• **Exercise**: Please give back word for word the lines below, from the first one through the one with "From stdpp Require Import prelude functions.".

::: Record set :::

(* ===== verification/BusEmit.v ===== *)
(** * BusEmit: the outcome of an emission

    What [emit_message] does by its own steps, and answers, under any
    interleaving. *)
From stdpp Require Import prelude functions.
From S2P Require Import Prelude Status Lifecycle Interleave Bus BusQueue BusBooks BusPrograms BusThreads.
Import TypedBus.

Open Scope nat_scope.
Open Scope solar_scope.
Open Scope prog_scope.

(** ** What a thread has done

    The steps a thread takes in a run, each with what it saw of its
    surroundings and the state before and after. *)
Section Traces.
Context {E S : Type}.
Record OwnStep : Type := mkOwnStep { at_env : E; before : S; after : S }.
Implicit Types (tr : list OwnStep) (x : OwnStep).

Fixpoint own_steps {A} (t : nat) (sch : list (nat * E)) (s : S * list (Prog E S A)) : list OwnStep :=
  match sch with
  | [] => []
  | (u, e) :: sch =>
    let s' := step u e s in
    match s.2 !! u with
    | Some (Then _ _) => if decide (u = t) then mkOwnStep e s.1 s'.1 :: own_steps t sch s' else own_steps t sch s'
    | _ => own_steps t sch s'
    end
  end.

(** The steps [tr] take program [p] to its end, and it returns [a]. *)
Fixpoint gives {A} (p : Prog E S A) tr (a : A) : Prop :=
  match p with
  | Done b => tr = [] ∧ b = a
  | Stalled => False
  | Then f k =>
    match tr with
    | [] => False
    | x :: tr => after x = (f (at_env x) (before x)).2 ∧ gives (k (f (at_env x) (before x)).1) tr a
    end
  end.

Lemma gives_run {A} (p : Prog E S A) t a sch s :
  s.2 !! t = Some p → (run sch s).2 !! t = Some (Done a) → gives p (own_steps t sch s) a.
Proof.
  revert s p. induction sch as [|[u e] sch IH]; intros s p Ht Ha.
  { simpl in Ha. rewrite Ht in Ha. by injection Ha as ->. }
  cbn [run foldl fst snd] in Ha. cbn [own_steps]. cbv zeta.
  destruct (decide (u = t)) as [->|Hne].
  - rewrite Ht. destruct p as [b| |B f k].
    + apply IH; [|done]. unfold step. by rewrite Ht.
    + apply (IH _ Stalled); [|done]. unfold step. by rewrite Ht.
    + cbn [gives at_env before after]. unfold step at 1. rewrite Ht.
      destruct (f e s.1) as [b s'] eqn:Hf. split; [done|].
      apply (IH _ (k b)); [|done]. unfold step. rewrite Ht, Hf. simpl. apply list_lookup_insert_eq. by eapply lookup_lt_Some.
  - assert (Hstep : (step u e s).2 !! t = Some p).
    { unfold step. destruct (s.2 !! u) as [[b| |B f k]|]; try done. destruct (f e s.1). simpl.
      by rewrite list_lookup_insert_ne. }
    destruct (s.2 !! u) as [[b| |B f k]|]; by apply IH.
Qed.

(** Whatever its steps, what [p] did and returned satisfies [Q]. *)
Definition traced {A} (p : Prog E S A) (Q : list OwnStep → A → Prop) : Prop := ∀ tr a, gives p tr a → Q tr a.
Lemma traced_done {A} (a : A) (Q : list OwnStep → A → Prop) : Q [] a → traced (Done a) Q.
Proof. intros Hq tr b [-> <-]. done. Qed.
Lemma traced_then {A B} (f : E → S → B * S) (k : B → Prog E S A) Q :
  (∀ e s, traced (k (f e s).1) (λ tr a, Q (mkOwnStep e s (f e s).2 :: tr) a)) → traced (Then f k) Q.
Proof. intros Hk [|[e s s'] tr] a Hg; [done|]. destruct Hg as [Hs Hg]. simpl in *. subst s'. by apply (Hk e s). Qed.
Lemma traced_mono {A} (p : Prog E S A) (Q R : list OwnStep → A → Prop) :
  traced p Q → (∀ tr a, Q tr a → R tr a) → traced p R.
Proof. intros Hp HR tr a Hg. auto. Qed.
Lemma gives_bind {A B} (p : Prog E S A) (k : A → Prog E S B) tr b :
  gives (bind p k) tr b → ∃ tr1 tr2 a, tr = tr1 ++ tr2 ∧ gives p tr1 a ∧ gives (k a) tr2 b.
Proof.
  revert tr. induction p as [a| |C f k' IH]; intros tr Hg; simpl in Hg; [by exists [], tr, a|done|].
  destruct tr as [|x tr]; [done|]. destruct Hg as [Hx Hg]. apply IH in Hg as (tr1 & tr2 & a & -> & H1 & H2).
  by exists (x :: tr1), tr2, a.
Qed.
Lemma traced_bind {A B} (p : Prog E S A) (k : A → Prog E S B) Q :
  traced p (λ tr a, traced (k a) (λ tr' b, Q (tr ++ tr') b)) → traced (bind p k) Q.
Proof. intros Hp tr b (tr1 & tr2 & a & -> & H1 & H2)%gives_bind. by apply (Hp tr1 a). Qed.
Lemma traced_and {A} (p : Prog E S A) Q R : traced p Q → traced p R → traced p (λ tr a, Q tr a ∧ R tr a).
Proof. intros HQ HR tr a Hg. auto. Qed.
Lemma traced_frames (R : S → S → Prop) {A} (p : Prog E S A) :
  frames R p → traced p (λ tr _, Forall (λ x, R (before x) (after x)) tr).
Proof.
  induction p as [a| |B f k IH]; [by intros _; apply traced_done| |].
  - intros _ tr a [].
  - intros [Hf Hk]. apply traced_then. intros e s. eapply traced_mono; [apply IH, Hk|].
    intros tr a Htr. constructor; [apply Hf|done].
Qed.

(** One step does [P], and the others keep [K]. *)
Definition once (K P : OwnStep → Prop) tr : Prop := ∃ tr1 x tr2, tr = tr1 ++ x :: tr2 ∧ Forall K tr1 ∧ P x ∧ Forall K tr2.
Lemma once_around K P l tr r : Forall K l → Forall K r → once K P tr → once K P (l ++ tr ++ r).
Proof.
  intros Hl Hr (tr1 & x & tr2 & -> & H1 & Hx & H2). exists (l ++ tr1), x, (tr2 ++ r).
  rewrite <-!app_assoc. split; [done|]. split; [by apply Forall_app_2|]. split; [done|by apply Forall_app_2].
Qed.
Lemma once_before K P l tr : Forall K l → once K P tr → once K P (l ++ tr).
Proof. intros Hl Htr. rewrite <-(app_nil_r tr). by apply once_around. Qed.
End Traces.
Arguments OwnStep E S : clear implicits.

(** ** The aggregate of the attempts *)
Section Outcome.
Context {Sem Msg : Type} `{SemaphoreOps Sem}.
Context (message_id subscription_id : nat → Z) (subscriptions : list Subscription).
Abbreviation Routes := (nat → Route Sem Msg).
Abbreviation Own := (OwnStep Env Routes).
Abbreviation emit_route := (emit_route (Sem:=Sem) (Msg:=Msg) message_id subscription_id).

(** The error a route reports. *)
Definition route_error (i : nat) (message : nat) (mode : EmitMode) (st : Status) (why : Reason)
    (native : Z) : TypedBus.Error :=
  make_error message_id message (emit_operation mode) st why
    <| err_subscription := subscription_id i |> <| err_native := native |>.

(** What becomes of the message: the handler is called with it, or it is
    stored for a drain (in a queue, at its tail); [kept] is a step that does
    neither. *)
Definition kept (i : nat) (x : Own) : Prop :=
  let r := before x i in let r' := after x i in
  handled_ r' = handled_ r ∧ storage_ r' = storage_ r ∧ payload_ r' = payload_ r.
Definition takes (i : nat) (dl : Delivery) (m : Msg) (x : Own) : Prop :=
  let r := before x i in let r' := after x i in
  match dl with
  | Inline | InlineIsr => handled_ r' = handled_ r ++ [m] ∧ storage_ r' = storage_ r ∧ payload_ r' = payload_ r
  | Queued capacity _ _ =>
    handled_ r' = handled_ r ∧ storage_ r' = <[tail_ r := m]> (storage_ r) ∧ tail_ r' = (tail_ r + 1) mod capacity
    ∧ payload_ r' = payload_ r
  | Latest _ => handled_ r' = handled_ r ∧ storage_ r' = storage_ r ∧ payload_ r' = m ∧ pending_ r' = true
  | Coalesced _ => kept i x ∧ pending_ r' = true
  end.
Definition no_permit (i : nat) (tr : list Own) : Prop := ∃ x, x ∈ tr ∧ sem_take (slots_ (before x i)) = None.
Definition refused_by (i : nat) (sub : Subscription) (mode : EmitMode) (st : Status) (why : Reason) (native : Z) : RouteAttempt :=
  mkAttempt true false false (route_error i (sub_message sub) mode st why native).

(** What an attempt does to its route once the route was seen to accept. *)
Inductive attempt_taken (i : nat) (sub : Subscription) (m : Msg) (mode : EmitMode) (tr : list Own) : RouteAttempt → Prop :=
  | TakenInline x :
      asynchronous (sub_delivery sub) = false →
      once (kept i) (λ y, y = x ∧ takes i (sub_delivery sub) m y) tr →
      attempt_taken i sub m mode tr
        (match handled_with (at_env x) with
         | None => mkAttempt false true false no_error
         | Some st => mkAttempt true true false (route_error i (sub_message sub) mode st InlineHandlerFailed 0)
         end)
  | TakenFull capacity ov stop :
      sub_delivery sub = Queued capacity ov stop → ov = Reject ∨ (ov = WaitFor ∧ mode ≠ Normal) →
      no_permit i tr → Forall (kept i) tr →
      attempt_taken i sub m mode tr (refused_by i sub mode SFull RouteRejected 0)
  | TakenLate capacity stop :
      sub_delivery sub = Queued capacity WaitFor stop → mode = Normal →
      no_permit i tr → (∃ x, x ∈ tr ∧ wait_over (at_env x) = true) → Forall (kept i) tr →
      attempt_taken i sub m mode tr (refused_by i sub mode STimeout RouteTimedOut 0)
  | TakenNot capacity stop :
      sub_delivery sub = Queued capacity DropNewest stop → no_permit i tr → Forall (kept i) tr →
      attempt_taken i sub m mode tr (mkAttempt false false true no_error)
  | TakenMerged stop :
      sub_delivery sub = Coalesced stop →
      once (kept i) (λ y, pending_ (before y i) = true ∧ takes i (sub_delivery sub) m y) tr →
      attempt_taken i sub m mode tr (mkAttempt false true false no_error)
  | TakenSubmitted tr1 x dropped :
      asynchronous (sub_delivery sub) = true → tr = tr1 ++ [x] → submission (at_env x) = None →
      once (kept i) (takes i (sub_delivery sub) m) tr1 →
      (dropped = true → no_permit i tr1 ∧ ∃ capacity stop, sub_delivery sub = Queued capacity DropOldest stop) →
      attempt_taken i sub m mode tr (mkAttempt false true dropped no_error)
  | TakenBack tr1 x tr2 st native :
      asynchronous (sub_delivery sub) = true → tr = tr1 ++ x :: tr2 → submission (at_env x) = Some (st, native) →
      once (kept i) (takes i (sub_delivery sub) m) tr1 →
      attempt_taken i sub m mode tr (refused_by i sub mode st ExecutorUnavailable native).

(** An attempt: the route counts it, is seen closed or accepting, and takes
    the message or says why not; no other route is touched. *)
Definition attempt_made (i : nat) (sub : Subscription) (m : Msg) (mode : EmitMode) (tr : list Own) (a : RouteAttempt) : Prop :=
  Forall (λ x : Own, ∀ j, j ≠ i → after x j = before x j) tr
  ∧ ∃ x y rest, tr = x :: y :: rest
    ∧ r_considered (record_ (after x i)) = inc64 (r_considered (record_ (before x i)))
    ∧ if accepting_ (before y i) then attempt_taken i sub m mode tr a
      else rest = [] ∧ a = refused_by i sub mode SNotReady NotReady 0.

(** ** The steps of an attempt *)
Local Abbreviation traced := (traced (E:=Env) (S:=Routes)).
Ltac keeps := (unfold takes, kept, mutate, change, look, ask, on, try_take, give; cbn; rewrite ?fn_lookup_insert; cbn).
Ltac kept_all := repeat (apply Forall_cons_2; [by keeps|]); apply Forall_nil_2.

:::

• **Task result**:
(* ===== verification/BusEmit.v ===== *)
(** * BusEmit: the outcome of an emission

    What [emit_message] does by its own steps, and answers, under any
    interleaving. *)
From stdpp Require Import prelude functions.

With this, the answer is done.